Seychelles is an amazing country made up of about 115 islands with over 85,000 population. It is well-known for its beautiful pristine beaches, undisturbed flora and fauna and a 'paradise' for honeymooners and visitors looking for peace and tranquility. Seycehelles is associated with an endangered specie of coconut called coco-de- mer which resembles the backside of a woman. It is a protected tree, rarely found on the island. Mahe is the main island with Seychelles' capital city, Victoria which is noted for being the tiniest capital city in the world. And It is tiny! I spent a day and a half there moving around the city. There wasn't much to see but I love the market (Sir Selwyn Selwyn Clarke Market). The fishes are big and fresh. To cut and clean the fish, we have to pay an extra Seychelles Rupees 25 and SCR 3 for a plastic bag. ( 13 SCR = 1 US$). The money exchange booth takes big denomination like US$100 and small denomination get 15% less. Make sure your US$ are clean and fairly new for they reject old and dirty notes. The local products and crafts are mostly based on coconut and vanilla. I bought a few packets of vanilla tea to take home. Shops are closed on Saturdays and Sundays which make it difficult for tourists to shop and look around.
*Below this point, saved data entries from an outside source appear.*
(** * react-query-lite: the cache engine of the module [react-query-lite]

    A shallow embedding of [QueryClient.getQuery], [createQuery] (the Query
    object and its methods [subscribe], [scheduleGC], [unscheduleGC],
    [setState] and [fetch]) and [createQueryObserver] (the Observer and its
    methods [subscribe], [fetch] and [getResult]).

    JavaScript objects live in stores indexed by their identity; the methods
    are computations in a state-and-exception monad over one [World]: the
    client, the stores, the timer table of [setTimeout], the promises of the
    [async] arrow in [fetch], the clock read by [Date.now()] and the log of
    the calls made to the two kinds of opaque callbacks (the fetch operation
    [queryFn] and the listeners behind [notify]). A listener does nothing
    but get called: it neither throws nor calls back into the engine, as
    the [rerender] of [useQuery]; the log records with each call of a
    listener the state that [getResult] returns at that moment. The
    built-ins [JSON.stringify] and [setTimeout] are those of a host, in
    which the engine is parametric.

    Around the engine, the render of [useQuery] (its effect and cleanup are
    [observer.subscribe] and the closure it returns), [observer.getResult],
    the focus handler of [QueryClientProvider] ([observer.fetch] on every
    subscriber of every registered Query) and the client's own listener
    list ([client.subscribe], [client.notify]), which touches nothing
    else. *)

From Stdlib Require Import ZArith String List Bool Lia.
From stdpp Require Import base decidable option list strings.
Import ListNotations.
Open Scope Z_scope.
Set Warnings "-register-all".

(** ** Values and identities *)

(** The JavaScript values that travel through the cache: keys, fetched data
    and failures. *)
Inductive Val :=
| VUndefined
| VNull
| VBool (b : bool)
| VNum (z : Z)
| VStr (s : string)
| VArr (l : list Val).

(** Object identities ([===] on objects) and handles: positions in the
    stores of the [World]. *)
Abbreviation QueryId := nat (only parsing).
Abbreviation ObserverId := nat (only parsing).
Abbreviation PromiseId := nat (only parsing).
Abbreviation TimerId := nat (only parsing).

(** Callbacks are opaque: a fetch operation and a listener are known by
    name, and every call to one is logged. *)
Abbreviation FetchOp := string (only parsing).
Abbreviation Listener := string (only parsing).

(** ** The data model *)

Inductive Status := s_loading | s_success | s_error.

(** [query.state]; [lastUpdated] is absent (undefined) until the first
    success. *)
Record QueryState := mkState {
  status : Status;
  isFetching : bool;
  data : Val;
  error : Val;
  lastUpdated : option Z
}.

(** The object built by [createQuery]. [cacheTime] is not a property of the
    object but a variable captured by its [scheduleGC] closure, as [queryFn]
    is captured by [fetch]. *)
Record Query := mkQuery {
  queryKey : Val;
  queryFn : FetchOp;
  queryHash : option string;
  promise : option PromiseId;
  subscribers : list ObserverId;
  gcTimeout : option TimerId;
  state : QueryState;
  cacheTime : Z
}.

(** The object built by [createQueryObserver]: [query] and [staleTime] are
    captured variables, [notify] is [None] while it is the initial
    [() => { }]. *)
Record Observer := mkObserver {
  query : QueryId;
  staleTime : Z;
  notify : option Listener
}.

(** The promise returned by the [async] arrow of [fetch]: pending while the
    arrow is suspended at [await queryFn()] (it then resumes on query [q]). *)
Inductive Promise :=
| Pending (q : QueryId)
| Fulfilled
| Rejected (e : Val).

(** A pending [setTimeout] of [scheduleGC]: its callback removes [target]
    from [client.queries]. *)
Record Timer := mkTimer {
  due : Z;
  target : QueryId
}.

(** The log: a call of a fetch operation, and a call of the listener behind
    an Observer's [notify], with what the listener finds when it is called:
    the state that the Observer's [getResult()] returns at that moment. *)
Inductive Event :=
| EvCall (q : QueryId) (f : FetchOp)
| EvNotify (o : ObserverId) (cb : option Listener) (seen : option QueryState).

Record World := mkWorld {
  now : Z;
  queries : list QueryId;
  heap : list Query;
  observers : list Observer;
  promises : list Promise;
  timers : list (option Timer);
  trace : list Event
}.

(** The options object of [useQuery], [createQueryObserver], [getQuery] and
    [createQuery]; [None] is an omitted (undefined) property. *)
Record Options := mkOptions {
  opt_queryKey : Val;
  opt_queryFn : FetchOp;
  opt_staleTime : option Z;
  opt_cacheTime : option Z
}.

(** What the call [queryFn()] does before [await] sees its result: it
    returns (a promise, or a plain value), or it throws. *)
Inductive CallResult :=
| Returns
| Throws (e : Val).

(** How the awaited promise settles. *)
Inductive Outcome :=
| Resolved (d : Val)
| Failed (e : Val).

(** The closure returned by [query.subscribe(subscriber)]. *)
Record Unsubscribe := mkUnsubscribe {
  unsub_query : QueryId;
  unsub_subscriber : ObserverId
}.

(** ** Field updates *)

Definition set_state (s : QueryState) (Q : Query) : Query :=
  mkQuery (queryKey Q) (queryFn Q) (queryHash Q) (promise Q) (subscribers Q)
    (gcTimeout Q) s (cacheTime Q).
Definition set_promise (p : option PromiseId) (Q : Query) : Query :=
  mkQuery (queryKey Q) (queryFn Q) (queryHash Q) p (subscribers Q)
    (gcTimeout Q) (state Q) (cacheTime Q).
Definition set_subscribers (l : list ObserverId) (Q : Query) : Query :=
  mkQuery (queryKey Q) (queryFn Q) (queryHash Q) (promise Q) l
    (gcTimeout Q) (state Q) (cacheTime Q).
Definition set_gcTimeout (t : option TimerId) (Q : Query) : Query :=
  mkQuery (queryKey Q) (queryFn Q) (queryHash Q) (promise Q) (subscribers Q)
    t (state Q) (cacheTime Q).
Definition set_notify (cb : option Listener) (ob : Observer) : Observer :=
  mkObserver (query ob) (staleTime ob) cb.

Definition with_queries (l : list QueryId) (w : World) : World :=
  mkWorld (now w) l (heap w) (observers w) (promises w) (timers w) (trace w).
Definition with_heap (h : list Query) (w : World) : World :=
  mkWorld (now w) (queries w) h (observers w) (promises w) (timers w) (trace w).
Definition with_observers (l : list Observer) (w : World) : World :=
  mkWorld (now w) (queries w) (heap w) l (promises w) (timers w) (trace w).
Definition with_promises (l : list Promise) (w : World) : World :=
  mkWorld (now w) (queries w) (heap w) (observers w) l (timers w) (trace w).
Definition with_timers (l : list (option Timer)) (w : World) : World :=
  mkWorld (now w) (queries w) (heap w) (observers w) (promises w) l (trace w).
Definition with_trace (l : list Event) (w : World) : World :=
  mkWorld (now w) (queries w) (heap w) (observers w) (promises w) (timers w) l.
Definition with_now (t : Z) (w : World) : World :=
  mkWorld t (queries w) (heap w) (observers w) (promises w) (timers w) (trace w).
The clock tower in Victoria was built in memory of Queen Victoria in 1903 (mini replica of the clock at Victoria street junction and Vauxhall Bridge, London) is the landmark of Victoria. This is definitely not a place for ardent shoppers, all things including food are expensive. Looking for sitting down restaurants can be quite tedious if you don't know the place because there are few such restaurants around. Hotels and guesthouses are pricey, including Berjaya Resort. Public transport can be a headache. Cabs have to be booked earlier and you can't find them plying the road for customers. Buses are quite erratic and old. There are no hostels for cheap accommodation for backpackers. The government doesn't want such tourists but welcome the ones with money to spend. The local people speak mostly Creole and French and some English. Majority of them are Roman Catholic with some Hindus and Muslims. There is a small mosque in Victoria and quite a big Hindu Temple.
On the way to the airport for my flight back, we stopped at Hilton Allamandar for lunch. The hotel seafront is beautiful. I am most fascinated by the colour of the Indian Ocean depending on the day and the sun. Dark blue, dark green, green, turquoise, light turquoise and light purple are crystal clear and bewitching. It took my breath away to see the different hues of colours simmering under the sun.
The drive from Hilton jetty in Mahe to Victoria was quite scary with very narrow winding roads but the scenery is superb. Victoria has a population of about 20,000 people.
In spite of the availability of beautiful natural islands, Seychelles has built a man-made island called Eden island where the rich live or own a house.